Back in the 80’s and the 90’s, you took a market decline with a grain of salt. News traveled slower. Markets traded slower. Major market moves generally took much longer to unfold. Technical trading tools were limited, even primitive by today’s standards. In most cases, the best thing to do during a market decline was sit tight and wait it out. That changed in the 2000’s, when we experienced two major market declines that each dropped prices by 50% just five years apart. The March of 2000 high for the S&P 500 was 1553. It dropped to 768 in October of 2002, rose to 1576 in October of 2007, before dropping to 666 in March of 2009. It took until March of 2013 to regain and break through to new highs. That’s a total of thirteen years for prices to totally recover.
The rules of engagement had to change. Nobody wanted to lose another thirteen years. The responses were again quite varied for both advisors and investors. Several chose to just drop out of the game, with a record number of advisors retiring, and investors settling for CD rates of return. Others went ‘dumpster diving’ into alternative asset classes, long-short strategies, and hedge fund ventures. And finally, a majority began to develop ‘rules engines,’ a.k.a. algorithms that sought to alter investment strategy as markets declined. Institutional implementation of these algorithms hinged upon computer-driven trading in volumes that could not be managed in the traditional stock exchanges. But every mechanism carries its own risks. By eliminating human trading risks such as judgement and price consideration, computer trading introduced risks such as trade compression and tail execution.
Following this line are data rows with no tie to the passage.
(* ===== verification/Console.v ===== *)
(** Formatted output: [vsprintf] of [src/src/sprintf.c] and the output functions of
    [src/src/uart.c].  What is sent to the UART is the list of the characters. *)
From Stdlib Require Import Ascii String.
From S2P Require Import Prelude CString.

(** * Output *)

(* [src/src/uart.c:97-105 uart_puts] *)
Fixpoint uart_puts (s : list Z) : res (list Z) :=
  match s with
  | [] => Err OutOfBounds
  | c :: s =>
    if c =? 0 then Ok []
    else
      r ← uart_puts s;
      Ok ((if c =? 10 then [13] else []) ++ c :: r)
  end.

(** The digit loop: [c] runs over 28, 24, ..., 0. *)
(* [src/src/uart.c:114-120 uart_hex] *)
Fixpoint uart_hex_loop (n : nat) (d c : Z) : list Z :=
  match n with
  | O => []
  | S n =>
    let x := Z.land (Z.shiftr d c) 0xF in
    (x + (if 9 <? x then 0x37 else 0x30)) :: uart_hex_loop n d (c - 4)
  end.
(* [src/src/uart.c:110-121 uart_hex] *)
Definition uart_hex (d : Z) : list Z := uart_hex_loop 8 (u32 d) 28.

(* [src/src/uart.c:146-149 check_digit] *)
Definition check_digit (ch : Z) : bool := (48 <=? ch) && (ch <=? 57).

(** One line of the dump: the bytes in hexadecimal, by fours, then as characters. *)
(* [src/src/uart.c:160-171 uart_dump] *)
Definition dump_line (mem : Z -> Z) (a : Z) : list Z :=
  let digit d := d + (if 9 <? d then 0x37 else 0x30) in
  flat_map (fun b => let c := mem (a + b) in
    [digit (Z.land (Z.shiftr c 4) 0xF); digit (Z.land c 0xF); 32] ++ (if b mod 4 =? 3 then [32] else []))
    (seqZ 0 16) ++
  map (fun b => let c := mem (a + b) in if (c <? 32) || (127 <=? c) then 46 else c) (seqZ 0 16).
(** [mem] gives the byte at an address. *)
(* [src/src/uart.c:154-175 uart_dump] *)
Definition uart_dump (mem : Z -> Z) (ptr : Z) : list Z :=
  flat_map (fun k => let a := ptr + 16 * k in
    uart_hex a ++ chars ": " ++ dump_line mem a ++ [13; 10]) (seqZ 0 32).

(** * [vsprintf] *)

(** A variable argument: a number, or a pointer to a string, which may be [NULL]. *)
Inductive arg :=
  | ArgWord (w : Z)
  | ArgStr (s : list Z)
  | ArgNull.

(** [va_arg] for a number or a pointer: the next argument, which must be of that kind. *)
Definition next_word (args : list arg) : res (Z * list arg) :=
  match args with ArgWord w :: l => Ok (w, l) | _ => Err Uninit end.
Definition next_ptr (args : list arg) : res (option (list Z) * list arg) :=
  match args with
  | ArgStr s :: l => Ok (Some s, l)
  | ArgNull :: l => Ok (None, l)
  | _ => Err Uninit
  end.

(** The width, and what follows it. *)
(* [src/src/sprintf.c:53-57 vsprintf] *)
Fixpoint width (len : Z) (fmt : list Z) : res (Z * list Z) :=
  match fmt with
  | [] => Err OutOfBounds
  | c :: fmt' =>
    if (48 <=? c) && (c <=? 57) then width (s32 (s32 (len * 10) + (c - 48))) fmt' else Ok (len, fmt)
  end.

(** [tmpstr] is filled from its end: [p] is what it holds from the index [i] on. *)
(* [src/src/sprintf.c:84-87 vsprintf] *)
Fixpoint decimal_loop (n : nat) (arg i : Z) (p : list Z) : Z * list Z :=
  match n with
  | O => (i, p)
  | S n =>
    let p := 48 + arg mod 10 :: p in
    let arg := arg / 10 in
    let i := i - 1 in
    if negb (arg =? 0) && (0 <? i) then decimal_loop n arg i p else (i, p)
  end.
(* [src/src/sprintf.c:104-109 vsprintf] *)
Fixpoint hex_loop (n : nat) (arg i : Z) (p : list Z) : Z * list Z :=
  match n with
  | O => (i, p)
  | S n =>
    let d := Z.land arg 0xf in
    let p := d + (if 9 <? d then 0x37 else 0x30) :: p in
    let arg := Z.shiftr arg 4 in
    let i := i - 1 in
    if negb (arg =? 0) && (0 <? i) then hex_loop n arg i p else (i, p)
  end.
(* [src/src/sprintf.c:92-96 vsprintf] *)
Fixpoint pad_loop (n : nat) (c i limit : Z) (p : list Z) : list Z :=
  match n with
  | O => p
  | S n => if limit <? i then pad_loop n c (i - 1) limit (c :: p) else p
  end.

(** The text of a decimal or hexadecimal number in [tmpstr]. *)
(* [src/src/sprintf.c:70-97 vsprintf] *)
Definition decimal_text (arg len : Z) : list Z :=
  let sign := arg <? 0 in
  let arg := if sign then - arg else arg in
  let arg := if 99999999999999999 <? arg then 99999999999999999 else arg in
  let '(i, p) := decimal_loop 18 arg 18 [0] in
  let '(i, p) := if sign then (i - 1, 45 :: p) else (i, p) in
  if (0 <? len) && (len <? 18) then pad_loop 18 32 i (18 - len) p else p.
(* [src/src/sprintf.c:99-116 vsprintf] *)
Definition hex_text (arg len : Z) : list Z :=
  let '(i, p) := hex_loop 16 arg 16 [0] in
  if (0 <? len) && (len <=? 16) then pad_loop 16 48 i (16 - len) p else p.

(* [src/src/sprintf.c:123-125 vsprintf] *)
Fixpoint copy_string (p dst : list Z) (pos : Z) : res (list Z * Z) :=
  match p with
  | [] => Err OutOfBounds
  | c :: p =>
    if c =? 0 then Ok (dst, pos)
    else dst ← opt_res OutOfBounds dst.[pos := c]; copy_string p dst (pos + 1)
  end.

(** [fmt] is what is left of the format, [pos] the next character of [dst]. *)
(* [src/src/sprintf.c:43-131 vsprintf] *)
Fixpoint vsprintf_loop (n : nat) (fmt : list Z) (args : list arg) (dst : list Z) (pos : Z) : res (list Z * Z) :=
  match n, fmt with
  | O, _ => Err NoFuel
  | S _, [] => Err OutOfBounds
  | S n, c :: fmt =>
    if c =? 0 then Ok (dst, pos)
    else if c =? 37 then
      match fmt with
      | [] => Err OutOfBounds
      | c1 :: fmt1 =>
        if c1 =? 37 then
          dst ← opt_res OutOfBounds dst.[pos := c1];
          vsprintf_loop n fmt1 args dst (pos + 1)
        else
          w ← width 0 fmt;
          match (match w.2 with c2 :: f => if c2 =? 108 then f else w.2 | [] => [] end) with
          | [] => Err OutOfBounds
          | k :: fmt =>
            if k =? 99 then
              a ← next_word args;
              dst ← opt_res OutOfBounds dst.[pos := u8 a.1];
              vsprintf_loop n fmt a.2 dst (pos + 1)
            else if k =? 100 then
              a ← next_word args;
              d ← copy_string (decimal_text (s32 a.1) w.1) dst pos;
              vsprintf_loop n fmt a.2 d.1 d.2
            else if k =? 120 then
              a ← next_word args;
              d ← copy_string (hex_text (s64 a.1) w.1) dst pos;
              vsprintf_loop n fmt a.2 d.1 d.2
            else if k =? 115 then
              a ← next_ptr args;
              d ← copy_string (default (cstr "(null)") a.1) dst pos;
              vsprintf_loop n fmt a.2 d.1 d.2
            else vsprintf_loop n fmt args dst pos
          end
      end
    else
      dst ← opt_res OutOfBounds dst.[pos := c];
      vsprintf_loop n fmt args dst (pos + 1)
  end.

(** [dst] or [fmt] is [NULL] when it is [None]; the result is the buffer and the number
    of characters. *)
(* [src/src/sprintf.c:30-135 vsprintf] *)
Definition vsprintf (dst fmt : option (list Z)) (args : list arg) : res (option (list Z) * Z) :=
  match dst, fmt with
  | Some d, Some f =>
    r ← vsprintf_loop (S (length f)) f args d 0;
    d ← opt_res OutOfBounds (r.1).[r.2 := 0];
    Ok (Some d, u32 r.2)
  | _, _ => Ok (dst, 0)
  end.

(* [src/src/sprintf.c:140-145 sprintf] *)
Definition sprintf (dst fmt : list Z) (args : list arg) : res (list Z * Z) :=
  r ← vsprintf (Some dst) (Some fmt) args;
  Ok (default dst r.1, r.2).

(** [tmp] is the static buffer of 128 characters; the characters sent and the buffer
    after it. *)
(* [src/src/uart.c:126-144 printf] *)
Definition printf (tmp fmt : list Z) (args : list arg) : res (list Z * list Z) :=
  r ← vsprintf (Some tmp) (Some fmt) args;
  o ← uart_puts (default tmp r.1);
  Ok (o, default tmp r.1).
Once again, the calming response came from the personal advisor, the one who actually knows their client. Investing is not a one-size-fits-all business. It does not come down to the end-of-day Chicken Little stock market report. The most successful advisors constantly study the markets, assessing risk and searching for opportunity. Most importantly, they communicate with their investors. The most successful investors stay in tune with the markets, sticking to their long-term plan, but accepting detours and adjustments along the way. Most importantly, they communicate with their advisors. Teamwork gets the job done right.
Edward D. Foy, Manager, SELECTOR® Money Management.